__TASK INSTRUCTIONS__:
Every line of the records below from the line with "Module BotFacts." up to and including the line with "Create HintDb vllm_ro." must be reproduced exactly, and no line outside that range.
======== MATERIAL PROVIDED ========
Lemma add_sentences_added_ids (file_name : string) (sentences : list string) :
  forall (index : nat) (st : Store),
  exists m,
    m <= length sentences /\
    added_ids (snd (add_sentences env file_name index sentences st)) =
      map PyStr.str (seq index m).
Proof.
  induction sentences as [|s rest IH]; intros index st.
  - exists 0. simpl. auto.
  - simpl. unfold bind at 1, try_except at 1, bind at 1.
    destruct (add_sentence env index s st) as [[[[]|e] st1] t1] eqn:E1.
    + destruct (add_sentence_ok env _ _ _ _ _ E1) as (v & _ & _ & ->).
      destruct (IH (S index) st1) as (m & Hm & Hi). simpl.
      destruct (add_sentences env file_name (S index) rest st1)
        as [[r st2] t2].
      exists (S m). split; [lia|]. simpl in *. now rewrite Hi.
    + destruct (add_sentence_raise env _ _ _ _ _ _ E1) as [_ Ht].
      destruct Ht as [-> | [v ->]]; [exists 0 | exists 1]; simpl;
        split; auto; lia.
Qed.

(** The ids that one ingestion asks the collection for are ["0"], ["1"],
    ... up to some position, each once: within one document no id is asked
    for twice. *)
Theorem populate_database_ids_within_run (file_bytes : list Byte.byte)
  (file_name : string) (st : Store) :
  (exists m,
     added_ids (snd (populate_database env file_bytes file_name st)) =
     map PyStr.str (seq 0 m)) /\
  NoDup (added_ids (snd (populate_database env file_bytes file_name st))).
Proof.
  assert (G : exists m,
     added_ids (snd (populate_database env file_bytes file_name st)) =
     map PyStr.str (seq 0 m)).
  { destruct (extract_file_content_run env file_bytes file_name st)
      as (text & t0 & E & Ht).
    assert (H0 : added_ids t0 = [])
      by (destruct Ht as [-> | [-> | ->]]; reflexivity).
    assert (R : populate_database env file_bytes file_name st =
                (Ok msg_cannot_process, st, t0) ->
                exists m,
                  added_ids
                    (snd (populate_database env file_bytes file_name st)) =
                  map PyStr.str (seq 0 m)).
    { intros ->. exists 0. exact H0. }
    destruct text as [[|c text]|].
    - apply R. unfold populate_database. unfold bind at 1. rewrite E.
      simpl. unfold ret. now rewrite app_nil_r.
    - rewrite (populate_database_text env _ _ _ _ _ E) by discriminate.
      destruct (add_sentences_added_ids file_name
                  (sent_tokenize env (String c text)) 0 st) as (m & _ & Hm).
      destruct (add_sentences env file_name 0 _ st) as [[r st'] t].
      exists m. simpl in *. rewrite added_ids_app, H0. simpl. exact Hm.
    - apply R. unfold populate_database. unfold bind at 1. rewrite E.
      simpl. unfold ret. now rewrite app_nil_r. }
  split; [exact G|]. destruct G as [m ->].
  apply str_positions_distinct.
Qed.

End IdentifierFacts.

(** ** The answer of a search *)

Section AnswerFacts.

Variable env : Collaborators.

Lemma append_lines_result_lines (docs : list string) :
  forall (answer : string) (i : nat),
    append_lines answer i docs =
    (answer ++ result_lines (i + 1) docs)%string.
Proof.
  induction docs as [|d docs IH]; intros answer i; cbn [append_lines].
  - simpl. induction answer; simpl; congruence.
  - rewrite IH. cbn [result_lines]. unfold result_line.
    rewrite !string_app_assoc. repeat f_equal; lia.
Qed.

(** When the embedding of the query raises, the reply is the search-error
    one and the collection is not consulted. *)
Theorem search_similar_content_encode_failure (query : string) (top_n : nat)
  (st : Store) :
  encode env query = None ->
  search_similar_content env query top_n st =
  (Ok msg_search_error, st, [CallEncode query]).
Proof. intros H. now rewrite search_similar_content_run, H. Qed.

(** When the query is embedded, the reply is the header followed by one
    line for each text the collection returns, in the order returned and
    numbered from 1; the collection is consulted once and left as it was. *)
Theorem search_similar_content_answer (query : string) (v : vector)
  (top_n : nat) (st : Store) :
  encode env query = Some v ->
  search_similar_content env query top_n st =
  (Ok (msg_results_header ++
       result_lines 1 (matched_texts env v top_n st))%string,
   st, [CallEncode query; CallQuery v top_n]).
Proof.
  intros H. rewrite search_similar_content_run, H.
  now rewrite append_lines_result_lines.
Qed.

End AnswerFacts.

(** ** The handlers *)

Module BotFacts.
Import Bot.

Ltac unfold_handler :=
  unfold hbind, htry, service, hret, lift, send in *.

Section HandlerFacts.

Variable svc : Services.
Variable env : Collaborators.

(** When the API does not give the path of the file, or the request for the
    file raises, the reply is the upload-error one; the collection is left
    as it was and no collaborator of the pipelines is called. *)
Theorem download_service_failure (id name : string) (st : Store) :
  get_file svc id = None \/
  (exists path, get_file svc id = Some path /\
                requests_get svc (download_url svc path) = None) ->
  exists t,
    download_and_process_file svc env id name st =
      (Returned msg_upload_error, st, t) /\
    forall c, ~ In (Collaborator c) t.
Proof.
  unfold download_and_process_file. unfold_handler.
  intros [H | (path & H & Hr)]; rewrite H; [|rewrite Hr]; simpl;
    eexists; (split; [reflexivity|]); intros c Hc; simpl in Hc;
    intuition discriminate.
Qed.
(** Discharges [readonly] goals down to the calls of other functions, which the
    hints of [vllm_ro] resolve. *)
Create HintDb vllm_ro.
#[export] Hint Resolve ro_ret ro_raise ro_get ro_gets ro_assert ro_of_option : vllm_ro.
Ltac ro_step :=
  first [ solve [eauto 2 with vllm_ro]
        | apply ro_bind; [|intros ?]
        | apply ro_map_m; intros ?
        | apply ro_for_fold; intros ? ?
        | match goal with |- readonly (match ?x with _ => _ end) => destruct x end
        | match goal with |- readonly (let _ := _ in _) => cbv zeta end ].
Ltac ro := repeat ro_step.

(** ** Python arithmetic *)

(** [vllm.utils.math_utils.cdiv]: [-(a // -b)]; Python's [//] floors, as
    [Z.div] does. *)
Definition cdiv (a b : Z) : Z := (- (a / - b))%Z.

Lemma cdiv_spec a b : (0 < b -> cdiv a b = (a + b - 1) / b)%Z.
Proof.
  intros Hb. unfold cdiv.
  assert (Ha : (a / - b = - ((a + b - 1) / b))%Z); [|lia].
  pose proof (Z.div_mod (a + b - 1)%Z b ltac:(lia)) as Hd.
  pose proof (Z.mod_pos_bound (a + b - 1)%Z b Hb) as Hm.
  symmetry. eapply (Z.div_unique _ _ _ ((a + b - 1) mod b - b + 1)%Z); [|nia].
  right; lia.
Qed.

Lemma cdiv_le_iff a b n : (0 < b)%Z -> (cdiv a b <= n <-> a <= n * b)%Z.
Proof.
  intros Hb. rewrite cdiv_spec by done.
  pose proof (Z.div_mod (a + b - 1)%Z b ltac:(lia)).
  pose proof (Z.mod_pos_bound (a + b - 1)%Z b Hb). nia.
Qed.

Lemma cdiv_mono a b n : (0 < n -> a <= b -> cdiv a n <= cdiv b n)%Z.
Proof.
  intros Hn Hab. rewrite cdiv_le_iff by done.
  pose proof (proj1 (cdiv_le_iff b n (cdiv b n) Hn) ltac:(lia)). lia.
Qed.

Lemma cdiv_nonneg a b : (0 < b -> 0 <= a -> 0 <= cdiv a b)%Z.
Proof. intros. rewrite cdiv_spec by done. apply Z.div_pos; lia. Qed.

(** Length of a list as a Python integer. *)
Notation zlen l := (Z.of_nat (length l)).

(** [range(n)] for a Python integer: empty when [n <= 0]. *)
Definition zrange (n : Z) : list Z := Z.of_nat <$> seq 0 (Z.to_nat n).

(** [l[a:b]] for bounds [0 <= a], [0 <= b]. *)
Definition slice {A} (a b : nat) (l : list A) : list A := take (b - a) (drop a l).

(** Python truthiness of an optional value whose payload is never falsy. *)
Definition is_some {A} (o : option A) : bool :=
  match o with Some _ => true | None => false end.

(** ** Byte strings *)

Notation bytes := (list Byte.byte).

#[export] Instance byte_eq_dec' : EqDecision Byte.byte := Byte.byte_eq_dec.
#[export] Program Instance byte_countable : Countable Byte.byte :=
  inj_countable Byte.to_N Byte.of_N _.
Next Obligation. apply Byte.of_to_N. Qed.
========
__SOLUTION TO THIS TASK__:
Module BotFacts.
Import Bot.

Ltac unfold_handler :=
  unfold hbind, htry, service, hret, lift, send in *.

Section HandlerFacts.

Variable svc : Services.
Variable env : Collaborators.

(** When the API does not give the path of the file, or the request for the
    file raises, the reply is the upload-error one; the collection is left
    as it was and no collaborator of the pipelines is called. *)
Theorem download_service_failure (id name : string) (st : Store) :
  get_file svc id = None \/
  (exists path, get_file svc id = Some path /\
                requests_get svc (download_url svc path) = None) ->
  exists t,
    download_and_process_file svc env id name st =
      (Returned msg_upload_error, st, t) /\
    forall c, ~ In (Collaborator c) t.
Proof.
  unfold download_and_process_file. unfold_handler.
  intros [H | (path & H & Hr)]; rewrite H; [|rewrite Hr]; simpl;
    eexists; (split; [reflexivity|]); intros c Hc; simpl in Hc;
    intuition discriminate.
Qed.
(** Discharges [readonly] goals down to the calls of other functions, which the
    hints of [vllm_ro] resolve. *)
Create HintDb vllm_ro.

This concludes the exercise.